WHAT YOU ARE ASKED TO DO: All lines of the material below that include the string "subst" are to be copied.

INPUT MATERIAL:
Definition getMessageType (m : ClientMessage) : HM Z :=
  read_start m (fun c => readInt32LE c MESSAGE_TYPE_OFFSET).
Definition setMessageType (m : ClientMessage) (messageType : Z) : HM unit :=
  write_start m (fun c => writeInt32LE c messageType MESSAGE_TYPE_OFFSET).
Definition getCorrelationId (m : ClientMessage) : HM Z :=
  read_start m (fun c => decodeNumberFromLong c CORRELATION_ID_OFFSET).
Definition resetCorrelationId (m : ClientMessage) : HM unit :=
  _ ← write_start m (fun c => writeInt32LE c (js_or 0xFFFFFFFF 0) CORRELATION_ID_OFFSET);
  write_start m (fun c =>
    writeInt32LE c (js_or 0xFFFFFFFF 0) (CORRELATION_ID_OFFSET + INT_SIZE_IN_BYTES)).
Definition setCorrelationId (m : ClientMessage) (correlationId : Z) : HM unit :=
  write_start m (fun c => encodeNonNegativeNumberAsLong c CORRELATION_ID_OFFSET correlationId).
Definition getPartitionId (m : ClientMessage) : HM Z :=
  read_start m (fun c => readInt32LE c PARTITION_ID_OFFSET).
Definition setPartitionId (m : ClientMessage) (partitionId : Z) : HM unit :=
  write_start m (fun c => writeInt32LE c partitionId PARTITION_ID_OFFSET).
Definition getNumberOfBackupAcks (m : ClientMessage) : HM Z :=
  read_start m (fun c => readUInt8 c RESPONSE_BACKUP_ACKS_OFFSET).
Definition getFragmentationId {L} `{LongLib L} (m : ClientMessage) : HM Z :=
  l ← read_start m (fun c => decodeLong (L := L) c FRAGMENTATION_ID_OFFSET);
  mret (long_to_number l).

Definition isRetryable (m : ClientMessage) : option bool := retryable m.
Definition setRetryable (m : ClientMessage) (r : bool) : ClientMessage :=
  mkClientMessage (startFrame m) (endFrame m) (Some r) (connection m) (cm_nextFrame m)
    (cachedTotalLength m).
Definition setConnection (m : ClientMessage) (c : Z) : ClientMessage :=
  mkClientMessage (startFrame m) (endFrame m) (retryable m) (Some c) (cm_nextFrame m)
    (cachedTotalLength m).
Lemma resolved_app l k : resolved (l ++ k) = resolved l ++ resolved k.
Proof. apply omap_app. Qed.

Lemma resolved_reject (b : list (OutputQueueItem M)) : resolved (reject_all b) = [].
Proof. by induction b. Qed.

Lemma resolved_resolve (b : list (OutputQueueItem M)) : resolved (resolve_all b) = map resolver b.
Proof. unfold resolved, resolve_all. induction b; cbn; [done|]. by f_equal. Qed.

(** What [write] and the drain listener do before they call [schedule] keeps all of
    the invariant but the wake-up, which [schedule] restores. *)
Lemma schedule_wakes acc sent ended s :
  inv acc sent ended (mkWorld
    (mkPipelinedWriter (queue (writer s)) (queue_frozen (writer s)) (error (writer s))
      (scheduled (writer s)) false (coalesceBuf (writer s)) (threshold (writer s)))
    (ticks s) (inflight s) (transmitted s) (settled s)) ->
  inv acc sent ended (schedule s).
Proof.
  intros I. unfold schedule.
  destruct I, s as [[q fz err sch cw cb t] tk infl tr st]. cbn in *.
  unfold pending in *. cbn in *. destruct sch; cbn.
  - split; cbn; auto.
  - assert (tk + length infl = 0)%nat.
    { destruct (decide (0 < tk + length infl)%nat) as [Hp|]; [|lia]. by apply inv_scheduled0 in Hp. }
    destruct cw; cbn; split; cbn; auto; try (unfold pending; cbn; lia).
Qed.

Lemma write_inv acc sent ended s m r s' :
  inv acc sent ended s -> msg_ok m -> write s m r = Ok s' ->
  inv (if error (writer s) then acc else acc ++ [mkItem m r]) sent ended s'.
Proof.
  intros I Hm. unfold write.
  destruct (error (writer s)) eqn:He.
  { intros [= <-]. destruct I, s as [[q fz err sch cw cb t] tk infl tr st]. cbn in *.
    split; cbn; auto. by rewrite resolved_app, inv_resolved0, app_nil_r. }
  destruct (queue_frozen (writer s)) eqn:Hf; [done|]. intros [= <-]. apply schedule_wakes.
  destruct I, s as [[q fz err sch cw cb t] tk infl tr st]. cbn in *. subst fz err.
  destruct (inv_open0 eq_refl) as [_ ->].
  split; cbn; auto; try done.
  - rewrite inv_acc0, !app_nil_r, <- !app_assoc. done.
  - apply Forall_app. split; [done|]. by apply Forall_singleton.
Qed.

Lemma drain_inv acc sent ended s : inv acc sent ended s -> inv acc sent ended (on_drain s).
Proof.
  intros I. apply schedule_wakes. destruct I, s as [[q fz err sch cw cb t] tk infl tr st]. cbn in *.
  split; cbn; auto; done.
Qed.

Lemma close_inv acc sent ended s :
  inv acc sent ended s -> exists ended', inv acc sent ended' (close s).
Proof.
  intros I. exists (queue (writer s) ++ ended).
  destruct I, s as [[q fz err sch cw cb t] tk infl tr st]. cbn in *.
  split; cbn; auto; done.
Qed.

Lemma written_inv acc sent ended s v b rest :
  inv acc sent ended s -> inflight s = (v, b) :: rest ->
  inv acc (sent ++ b) ended (on_written s v b rest).
Proof.
  intros I Hi. destruct I, s as [[q fz err sch cw cb t] tk infl tr st]. cbn in *. subst infl.
  unfold pending in *. cbn in *. assert (tk = 0%nat /\ rest = []) as [-> ->].
  { destruct rest; cbn in *; split; (lia || done). }
  apply Forall_cons in inv_views0 as [Hv _]. cbn in Hv. specialize (inv_scheduled0 ltac:(lia)). subst sch.
  cbn [concat fmap list_fmap snd] in inv_acc0. rewrite app_nil_r in inv_acc0.
  unfold on_written. cbn.
  split; cbn; auto.
  - by rewrite inv_acc0, <- app_assoc.
  - by rewrite Hv, inv_sent0, batch_bytes_app.
  - by rewrite resolved_app, inv_resolved0, map_app, resolved_resolve.
  - unfold pending. cbn. case_if; lia.
  - unfold pending. cbn. case_if; [lia | done].
  - unfold pending. cbn. case_if; [done | lia].
  - intros Hq ->. destruct q; done.
Qed.

Lemma failed_inv acc sent ended s v b rest :
  inv acc sent ended s -> inflight s = (v, b) :: rest ->
  inv acc sent (b ++ queue (writer s) ++ ended) (on_failed s b rest).
Proof.
  intros I Hi. destruct I, s as [[q fz err sch cw cb t] tk infl tr st]. cbn in *. subst infl.
  unfold pending in *. cbn in *. assert (tk = 0%nat /\ rest = []) as [-> ->].
  { destruct rest; cbn in *; split; (lia || done). }
  cbn [concat fmap list_fmap snd] in inv_acc0. rewrite app_nil_r in inv_acc0.
  unfold on_failed, handleError, close. cbn. split; cbn; auto; try done.
  - by rewrite !resolved_app, !resolved_reject, inv_resolved0, !app_nil_r.
Qed.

TASK ANSWER:
  destruct I, s as [[q fz err sch cw cb t] tk infl tr st]. cbn in *. subst fz err.
  intros I Hi. destruct I, s as [[q fz err sch cw cb t] tk infl tr st]. cbn in *. subst infl.
  apply Forall_cons in inv_views0 as [Hv _]. cbn in Hv. specialize (inv_scheduled0 ltac:(lia)). subst sch.
  intros I Hi. destruct I, s as [[q fz err sch cw cb t] tk infl tr st]. cbn in *. subst infl.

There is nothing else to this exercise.